#### PROBLEM TO WORK ON:
Return exactly and only these lines: the first of the listing through the one containing "Definition accept_response (config".

#### LISTED RECORDS:
-- Opening Marker --

(** The part of [ProverDaemon::prove] after the response line has been read;
    [parse] is [serde_json::from_slice]. *)
Definition accept_response (config : BlockPipelineConfig) (vk : bytes) (request : ProofRequest)
    (parse : bytes -> option ProverProofResponse) (response_line stderr : bytes) : outcome ProverOutput :=
  response ← ok_or (parse response_line) (Anyhow "malformed gen-proof response: {error}");
  bail_when (negb (String.eqb response.(kind) "proof")) "gen-proof response kind was '{}', expected 'proof'" ;;
  bail_when (bool_decide (response.(resp_request_id) <> Some request.(request_id)))
    "gen-proof response request id {:?} did not match '{request_id}'" ;;
  (if negb response.(ok) then
     let error_message := from_option id "missing error message" response.(resp_error) in
     if contains "timed out" error_message
     then Err (Anyhow "gen-proof request {request_id} timed out: {error_message}")
     else Err (ProverRequestErr "gen-proof request {request_id} failed: {error_message}")
   else mret ()) ;;
  validate_proof_response config vk response ;;
  proof ← decode_required_response_bytes response.(proof_bytes);
  values ← decode_required_response_bytes response.(public_values);
  bail_when (bool_decide (response.(proof_size) <> Some (length proof)))
    "gen-proof proof_size {:?} did not match {} returned bytes" ;;
  bail_when (bool_decide (response.(public_values_size) <> Some (length values)))
    "gen-proof public_values_size {:?} did not match {} returned bytes" ;;
  mret {| stdout := response_line; stderr := stderr; vk_hash := vk;
          out_proof := proof; out_public_values := values |}.
End prover.

(** The daemon's own phase timeouts fire before the deadlines of the pipeline,
    and the watchdog covers a restart with two identities and two proofs. *)
Lemma deadlines_nested :
  (from_secs SP1_SETUP_TIMEOUT_SECS < PROVER_IDENTITY_DEADLINE /\
   from_secs (SP1_EXECUTE_TIMEOUT_SECS + SP1_PROVE_TIMEOUT_SECS) < PROVER_RESPONSE_DEADLINE /\
   PROVER_STDIN_WRITE_DEADLINE + PROVER_RESPONSE_DEADLINE <= PROVER_PROOF_DEADLINE /\
   2 * PROVER_IDENTITY_DEADLINE + 2 * PROVER_PROOF_DEADLINE < POLL_ONCE_WATCHDOG)%N.
Proof. by vm_compute. Qed.

(** ** The line protocol: properties *)
Lemma drop_newlines_spec l :
  exists nl, l = nl ++ drop_newlines l /\ Forall (fun b => is_newline b = true) nl /\
    match drop_newlines l with b :: _ => is_newline b = false | [] => True end.
Proof.
  induction l as [|b l (nl & E & Hn & Hh)]; cbn [drop_newlines]; [by exists []|].
  destruct (is_newline b) eqn:Hb; [|by exists []]. exists (b :: nl). cbn. rewrite <- E. eauto.
Qed.

Lemma trim_line_spec line :
  exists nl, line = trim_line line ++ nl /\ Forall (fun b => is_newline b = true) nl /\
    forall b, last (trim_line line) = Some b -> is_newline b = false.
Proof.
  unfold trim_line. destruct (drop_newlines_spec (reverse line)) as (nl & E & Hn & Hh).
  exists (reverse nl). split_and!.
  - rewrite <- reverse_app, <- E. by rewrite reverse_involutive.
  - by apply Forall_reverse.
  - intros b Hb. rewrite last_reverse in Hb. destruct (drop_newlines (reverse line)); [done|].
    simpl in Hb. by simplify_eq.
Qed.

Lemma append_diagnostics_bound d line :
  length (append_diagnostics d line) <= MAX_PROVER_DIAGNOSTICS_BYTES.
Proof.
  unfold append_diagnostics. generalize MAX_PROVER_DIAGNOSTICS_BYTES as m. intros m.
  destruct (Nat.ltb_spec m (length (d ++ line ++ [x0a]))); [|done].
  rewrite length_drop. lia.
Qed.

(** Lines the reader skips. *)
Definition skipped (e : StdoutEvent) : Prop :=
  exists line, e = Line line /\ head (trim_line line) <> Some x7b.

Definition ends_reading (e : StdoutEvent) : bool :=
  match e with
  | Line line => match trim_line line with x7b :: _ => true | _ => false end
  | Closed | Exited => true
  end.

Lemma read_response_line_skip e events d :
  ends_reading e = false ->
  skipped e /\
  exists d', read_response_line (e :: events) d = read_response_line events d' /\
    (length d <= MAX_PROVER_DIAGNOSTICS_BYTES -> length d' <= MAX_PROVER_DIAGNOSTICS_BYTES).
Proof.
  destruct e as [line| |]; [|done..]. intros He. cbn in He. cbn [read_response_line].
  unfold skipped. destruct (trim_line line) as [|b rest] eqn:Et.
  - split; [exists line; by rewrite Et|]. by exists d.
  - destruct b; try done; (split; [exists line; by rewrite Et|]; eexists; split; [reflexivity|];
      intros _; apply append_diagnostics_bound).
Qed.

(** C34: Reading a response skips noise and nothing else.  A line is returned
    exactly when the output has a line that, without its trailing newlines,
    starts with an opening brace, before the output ends: it is the first such
    line, it carries no trailing newline, every event before it was a line of
    another kind, and the events after it are left for the next request.  If
    the output ends first the read fails, so it never hangs on a closed or
    exited daemon, and the diagnostics kept stay within their limit. *)
Theorem read_response_line_spec (events : list StdoutEvent) (diagnostics : bytes) :
  length diagnostics <= MAX_PROVER_DIAGNOSTICS_BYTES ->
  let '(answer, diagnostics', rest) := read_response_line events diagnostics in
  length diagnostics' <= MAX_PROVER_DIAGNOSTICS_BYTES /\
  (returns answer = existsb ends_reading events) /\
  (forall response, answer = Ok response ->
     exists before line newlines, events = before ++ Line line :: rest /\ Forall skipped before /\
       line = response ++ newlines /\ Forall (fun b => is_newline b = true) newlines /\
       head response = Some x7b /\ forall b, last response = Some b -> is_newline b = false) /\
  (forall e, answer = Err e ->
     exists before last_event, events = before ++ last_event :: rest /\ Forall skipped before /\
       (last_event = Closed \/ last_event = Exited)).
Proof.
  revert diagnostics. induction events as [|e events IH]; intros d Hd.
  { cbn. split_and!; [done|done|by intros|by intros]. }
  cbn [existsb]. destruct (ends_reading e) eqn:He.
  - cbn [orb]. destruct e as [line| |]; cbn [read_response_line].
    + cbn in He. destruct (trim_line_spec line) as (nl & E & Hn & Hlast).
      destruct (trim_line line) as [|b rest] eqn:Et; [done|]. destruct b; try done.
      split_and!; [done|done| |done]. intros r [= <-]. exists [], line, nl. split_and!; done.
    + split_and!; [done|done|done|]. intros e [= <-]. exists [], Closed. split_and!; [done..|by left].
    + split_and!; [done|done|done|]. intros e [= <-]. exists [], Exited. split_and!; [done..|by right].
  - destruct (read_response_line_skip e events d He) as (Hs & d' & -> & Hb).
    specialize (IH d' (Hb Hd)). cbn [orb].
    destruct (read_response_line events d') as [[answer d''] rest].
    destruct IH as (H1 & H2 & H3 & H4). split_and!; [done|done| |].
    + intros r Er. destruct (H3 r Er) as (before & line & nl & -> & HF & Hrest).
      exists (e :: before), line, nl. split; [done|]. split; [by constructor|done].
    + intros x Ex. destruct (H4 x Ex) as (before & last_event & -> & HF & Hrest).
      exists (e :: before), last_event. split; [done|]. split; [by constructor|done].
Qed.

(** The pipeline and the queue decode a field with functions of the same name,
    which differ in their errors only. *)
Lemma decode_required_agree `{!Hex} (value : option string) b :
  decode_required_response_bytes value = Ok b <-> ProofJob.decode_required_response_bytes value = Ok b.
Proof.
  unfold decode_required_response_bytes, ProofJob.decode_required_response_bytes, hex_decode_ok.
  destruct value as [value|]; [|done]. cbn. by destruct (hex_decode value).
Qed.

(** What an accepted response says, for a daemon whose key hash is [vk]. *)
Lemma accept_response_Ok `{!Hex, !Sha} (read_elf : option bytes) config vk request parse line stderr out :
  accept_response read_elf config vk request parse line stderr = Ok out ->
  exists response elf,
    parse line = Some response /\ read_elf = Some elf /\ vk = config.(expected_vk_hash) /\
    response.(kind) = "proof" /\ response.(ok) = true /\
    response.(resp_request_id) = Some request.(request_id) /\
    response.(resp_network) = Some (as_str config.(network)) /\
    response.(resp_guest_id) = Some (guest_id config.(network)) /\
    response.(resp_block_elf_sha256) = Some (sha256_hex elf) /\
    (exists v, response.(resp_vkey_hash) = Some v /\ decode_prover_hash v = Ok vk) /\
    ProofJob.decode_required_response_bytes response.(proof_bytes) = Ok out.(out_proof) /\
    ProofJob.decode_required_response_bytes response.(public_values) = Ok out.(out_public_values) /\
    response.(proof_size) = Some (length out.(out_proof)) /\
    response.(public_values_size) = Some (length out.(out_public_values)) /\
    out.(stdout) = line /\ out.(ProofJob.stderr) = stderr /\ out.(vk_hash) = vk.
Proof.
  intros Ha. unfold accept_response, validate_proof_response in Ha. inv_ok. bool_hyps.
  repeat match goal with E : ¬ (_ <> _) |- _ => apply dec_stable in E end. subst.
  match goal with E : (if negb (ok ?r) then _ else _) = Ok _ |- _ =>
    destruct (ok r) eqn:Hok'; [|cbn in E; by destruct (contains _ _)] end.
  eexists _, _. split_and!; try done; [eauto|by apply decode_required_agree..].
Qed.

-- Closing Marker --

#### EXERCISE OUTPUT:
(** The part of [ProverDaemon::prove] after the response line has been read;
    [parse] is [serde_json::from_slice]. *)
Definition accept_response (config : BlockPipelineConfig) (vk : bytes) (request : ProofRequest)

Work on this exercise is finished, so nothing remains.